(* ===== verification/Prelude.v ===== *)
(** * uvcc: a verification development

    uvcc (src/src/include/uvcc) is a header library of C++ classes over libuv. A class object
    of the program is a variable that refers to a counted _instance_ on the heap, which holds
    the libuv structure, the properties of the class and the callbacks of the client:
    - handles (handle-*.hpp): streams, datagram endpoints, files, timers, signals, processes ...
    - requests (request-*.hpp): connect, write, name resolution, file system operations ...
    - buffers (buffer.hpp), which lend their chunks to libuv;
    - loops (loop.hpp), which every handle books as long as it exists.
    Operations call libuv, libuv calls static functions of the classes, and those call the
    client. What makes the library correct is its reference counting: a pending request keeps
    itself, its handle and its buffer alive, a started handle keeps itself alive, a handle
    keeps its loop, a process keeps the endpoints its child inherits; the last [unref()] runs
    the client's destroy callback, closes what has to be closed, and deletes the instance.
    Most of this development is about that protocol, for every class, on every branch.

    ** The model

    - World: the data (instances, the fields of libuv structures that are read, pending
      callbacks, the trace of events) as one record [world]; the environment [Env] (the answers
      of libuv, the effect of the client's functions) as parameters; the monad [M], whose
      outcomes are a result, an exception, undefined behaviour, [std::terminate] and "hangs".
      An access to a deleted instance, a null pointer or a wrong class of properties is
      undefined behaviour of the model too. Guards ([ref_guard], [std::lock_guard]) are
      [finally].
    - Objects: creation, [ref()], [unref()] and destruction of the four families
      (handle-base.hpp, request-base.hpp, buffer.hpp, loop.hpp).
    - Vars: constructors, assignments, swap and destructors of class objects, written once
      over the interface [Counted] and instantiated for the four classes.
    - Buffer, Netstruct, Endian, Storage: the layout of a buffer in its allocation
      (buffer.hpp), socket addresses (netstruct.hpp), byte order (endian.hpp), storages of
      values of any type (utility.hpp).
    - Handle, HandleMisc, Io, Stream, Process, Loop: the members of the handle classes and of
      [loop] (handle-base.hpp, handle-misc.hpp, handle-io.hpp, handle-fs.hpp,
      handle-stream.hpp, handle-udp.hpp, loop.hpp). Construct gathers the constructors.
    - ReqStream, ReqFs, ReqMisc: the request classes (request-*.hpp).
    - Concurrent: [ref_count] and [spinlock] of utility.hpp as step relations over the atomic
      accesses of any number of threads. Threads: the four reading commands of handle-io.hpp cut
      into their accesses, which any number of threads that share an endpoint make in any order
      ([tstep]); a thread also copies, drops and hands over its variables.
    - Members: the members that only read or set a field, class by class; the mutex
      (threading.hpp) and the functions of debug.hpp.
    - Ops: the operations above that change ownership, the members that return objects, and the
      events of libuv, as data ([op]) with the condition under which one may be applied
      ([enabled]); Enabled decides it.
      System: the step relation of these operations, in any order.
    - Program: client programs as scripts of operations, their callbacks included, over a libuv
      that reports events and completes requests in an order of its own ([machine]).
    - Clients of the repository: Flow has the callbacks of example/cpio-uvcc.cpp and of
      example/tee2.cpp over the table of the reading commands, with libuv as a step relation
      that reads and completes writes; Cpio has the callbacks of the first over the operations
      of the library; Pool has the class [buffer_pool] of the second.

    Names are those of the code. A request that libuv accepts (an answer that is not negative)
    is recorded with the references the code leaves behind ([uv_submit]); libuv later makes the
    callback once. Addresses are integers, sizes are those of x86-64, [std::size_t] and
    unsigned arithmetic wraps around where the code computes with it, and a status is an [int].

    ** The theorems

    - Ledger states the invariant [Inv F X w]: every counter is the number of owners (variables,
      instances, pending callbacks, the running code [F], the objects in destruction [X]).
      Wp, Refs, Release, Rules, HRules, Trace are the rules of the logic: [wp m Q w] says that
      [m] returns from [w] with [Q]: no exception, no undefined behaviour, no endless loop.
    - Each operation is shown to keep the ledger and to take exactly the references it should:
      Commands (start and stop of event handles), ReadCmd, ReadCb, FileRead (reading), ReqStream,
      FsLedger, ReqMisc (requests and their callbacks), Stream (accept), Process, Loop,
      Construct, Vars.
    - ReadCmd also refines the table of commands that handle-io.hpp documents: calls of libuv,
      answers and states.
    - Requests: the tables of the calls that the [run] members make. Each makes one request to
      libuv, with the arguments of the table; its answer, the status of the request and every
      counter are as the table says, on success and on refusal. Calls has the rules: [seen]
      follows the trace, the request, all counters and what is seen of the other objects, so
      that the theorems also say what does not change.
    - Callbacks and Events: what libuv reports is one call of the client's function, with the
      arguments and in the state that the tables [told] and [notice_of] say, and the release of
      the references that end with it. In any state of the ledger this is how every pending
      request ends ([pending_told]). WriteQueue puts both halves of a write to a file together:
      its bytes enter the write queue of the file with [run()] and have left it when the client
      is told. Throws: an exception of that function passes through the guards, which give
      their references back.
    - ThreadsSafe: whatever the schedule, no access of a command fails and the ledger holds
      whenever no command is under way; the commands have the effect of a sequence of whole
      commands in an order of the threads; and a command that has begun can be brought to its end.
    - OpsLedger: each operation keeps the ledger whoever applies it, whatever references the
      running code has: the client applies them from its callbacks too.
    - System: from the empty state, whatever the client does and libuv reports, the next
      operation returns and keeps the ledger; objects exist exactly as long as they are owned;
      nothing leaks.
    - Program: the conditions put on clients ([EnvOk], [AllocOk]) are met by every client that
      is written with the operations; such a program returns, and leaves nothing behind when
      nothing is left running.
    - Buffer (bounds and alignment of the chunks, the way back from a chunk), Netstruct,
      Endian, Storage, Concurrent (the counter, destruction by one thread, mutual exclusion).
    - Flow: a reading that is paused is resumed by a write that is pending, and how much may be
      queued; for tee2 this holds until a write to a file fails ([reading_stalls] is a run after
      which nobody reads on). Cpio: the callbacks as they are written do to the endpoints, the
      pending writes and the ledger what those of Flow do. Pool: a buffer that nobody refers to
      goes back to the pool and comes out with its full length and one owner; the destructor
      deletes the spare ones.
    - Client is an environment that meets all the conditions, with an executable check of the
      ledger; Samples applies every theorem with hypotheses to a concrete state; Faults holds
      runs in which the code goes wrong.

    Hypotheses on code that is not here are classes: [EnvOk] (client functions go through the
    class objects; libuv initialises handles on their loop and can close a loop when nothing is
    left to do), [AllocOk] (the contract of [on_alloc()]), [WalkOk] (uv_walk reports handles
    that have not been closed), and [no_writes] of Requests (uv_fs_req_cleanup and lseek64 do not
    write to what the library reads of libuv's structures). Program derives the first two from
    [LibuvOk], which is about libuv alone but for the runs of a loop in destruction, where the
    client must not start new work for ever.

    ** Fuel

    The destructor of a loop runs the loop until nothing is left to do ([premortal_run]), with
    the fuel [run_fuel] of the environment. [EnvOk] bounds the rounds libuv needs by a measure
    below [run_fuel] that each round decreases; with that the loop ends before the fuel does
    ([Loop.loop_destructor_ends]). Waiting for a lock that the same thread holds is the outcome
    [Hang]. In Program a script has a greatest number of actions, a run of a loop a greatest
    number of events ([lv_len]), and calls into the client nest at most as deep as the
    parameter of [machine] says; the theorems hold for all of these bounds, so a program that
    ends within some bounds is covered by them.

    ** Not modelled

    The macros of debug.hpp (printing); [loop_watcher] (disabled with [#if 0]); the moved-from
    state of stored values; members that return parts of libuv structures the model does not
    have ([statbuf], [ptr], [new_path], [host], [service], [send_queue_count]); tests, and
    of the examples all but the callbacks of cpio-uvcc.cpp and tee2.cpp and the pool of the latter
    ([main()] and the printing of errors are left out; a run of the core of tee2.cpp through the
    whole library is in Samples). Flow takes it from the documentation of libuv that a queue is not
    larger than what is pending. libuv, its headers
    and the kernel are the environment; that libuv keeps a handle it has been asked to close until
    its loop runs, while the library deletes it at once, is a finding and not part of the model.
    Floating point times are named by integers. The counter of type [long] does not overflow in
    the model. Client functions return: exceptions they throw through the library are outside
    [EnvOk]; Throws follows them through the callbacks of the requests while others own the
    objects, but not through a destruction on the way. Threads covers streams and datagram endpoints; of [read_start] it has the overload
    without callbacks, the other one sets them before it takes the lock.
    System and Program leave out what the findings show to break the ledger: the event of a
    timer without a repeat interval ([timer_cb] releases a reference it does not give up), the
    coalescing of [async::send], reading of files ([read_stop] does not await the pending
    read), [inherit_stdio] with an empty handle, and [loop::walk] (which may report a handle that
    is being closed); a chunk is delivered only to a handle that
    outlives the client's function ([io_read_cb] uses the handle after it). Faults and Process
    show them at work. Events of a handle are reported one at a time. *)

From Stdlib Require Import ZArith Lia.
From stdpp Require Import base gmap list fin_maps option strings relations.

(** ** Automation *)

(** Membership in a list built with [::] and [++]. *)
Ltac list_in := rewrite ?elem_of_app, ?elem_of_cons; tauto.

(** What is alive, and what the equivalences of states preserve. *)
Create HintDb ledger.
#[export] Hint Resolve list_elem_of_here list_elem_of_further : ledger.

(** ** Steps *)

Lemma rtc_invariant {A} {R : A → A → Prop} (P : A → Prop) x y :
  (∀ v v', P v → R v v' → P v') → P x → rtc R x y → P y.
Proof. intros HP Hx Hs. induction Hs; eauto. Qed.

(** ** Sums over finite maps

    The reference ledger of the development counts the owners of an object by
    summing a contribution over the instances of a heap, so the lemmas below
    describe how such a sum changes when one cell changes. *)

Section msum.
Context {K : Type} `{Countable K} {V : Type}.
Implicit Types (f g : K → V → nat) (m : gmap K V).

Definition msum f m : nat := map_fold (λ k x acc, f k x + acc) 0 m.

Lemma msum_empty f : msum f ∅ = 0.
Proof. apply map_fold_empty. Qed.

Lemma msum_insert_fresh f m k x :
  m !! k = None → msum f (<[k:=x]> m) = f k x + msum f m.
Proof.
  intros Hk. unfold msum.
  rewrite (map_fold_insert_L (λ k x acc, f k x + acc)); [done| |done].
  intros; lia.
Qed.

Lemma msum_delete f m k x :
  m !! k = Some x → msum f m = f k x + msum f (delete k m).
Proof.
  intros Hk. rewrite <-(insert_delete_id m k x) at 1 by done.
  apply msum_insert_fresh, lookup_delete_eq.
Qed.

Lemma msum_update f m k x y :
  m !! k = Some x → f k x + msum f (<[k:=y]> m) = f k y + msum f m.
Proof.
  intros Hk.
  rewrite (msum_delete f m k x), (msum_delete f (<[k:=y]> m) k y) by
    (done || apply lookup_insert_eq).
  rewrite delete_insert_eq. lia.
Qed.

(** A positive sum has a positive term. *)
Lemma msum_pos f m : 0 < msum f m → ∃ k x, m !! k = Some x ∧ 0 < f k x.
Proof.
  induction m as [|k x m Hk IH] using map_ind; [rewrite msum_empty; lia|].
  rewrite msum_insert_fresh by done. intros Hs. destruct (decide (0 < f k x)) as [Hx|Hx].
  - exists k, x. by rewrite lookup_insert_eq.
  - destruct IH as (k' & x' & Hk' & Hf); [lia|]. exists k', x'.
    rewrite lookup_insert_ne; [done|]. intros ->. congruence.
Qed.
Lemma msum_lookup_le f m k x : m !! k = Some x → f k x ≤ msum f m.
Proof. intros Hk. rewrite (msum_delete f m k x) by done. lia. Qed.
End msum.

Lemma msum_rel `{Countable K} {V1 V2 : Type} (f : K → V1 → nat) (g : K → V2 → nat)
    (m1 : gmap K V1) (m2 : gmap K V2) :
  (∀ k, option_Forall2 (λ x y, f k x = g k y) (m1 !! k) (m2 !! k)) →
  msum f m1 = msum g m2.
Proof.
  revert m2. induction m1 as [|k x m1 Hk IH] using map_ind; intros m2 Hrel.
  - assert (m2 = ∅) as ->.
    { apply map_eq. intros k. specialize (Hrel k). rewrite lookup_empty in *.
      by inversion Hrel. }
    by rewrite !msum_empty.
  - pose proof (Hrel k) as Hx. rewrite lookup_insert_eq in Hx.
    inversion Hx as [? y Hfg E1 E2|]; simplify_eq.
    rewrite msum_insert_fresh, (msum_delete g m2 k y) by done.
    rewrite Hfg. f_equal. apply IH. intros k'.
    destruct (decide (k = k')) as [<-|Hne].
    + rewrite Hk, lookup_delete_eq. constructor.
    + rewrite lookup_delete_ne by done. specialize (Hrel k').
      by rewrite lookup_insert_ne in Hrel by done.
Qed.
————
Exercise description:
Whatever else the listing above holds, retype exactly only the lines from the one containing "Lemma msum_pos f" to the one containing "- destruct IH", both ends kept.

Answer to this exercise:
Lemma msum_pos f m : 0 < msum f m → ∃ k x, m !! k = Some x ∧ 0 < f k x.
Proof.
  induction m as [|k x m Hk IH] using map_ind; [rewrite msum_empty; lia|].
  rewrite msum_insert_fresh by done. intros Hs. destruct (decide (0 < f k x)) as [Hx|Hx].
  - exists k, x. by rewrite lookup_insert_eq.
  - destruct IH as (k' & x' & Hk' & Hf); [lia|]. exists k', x'.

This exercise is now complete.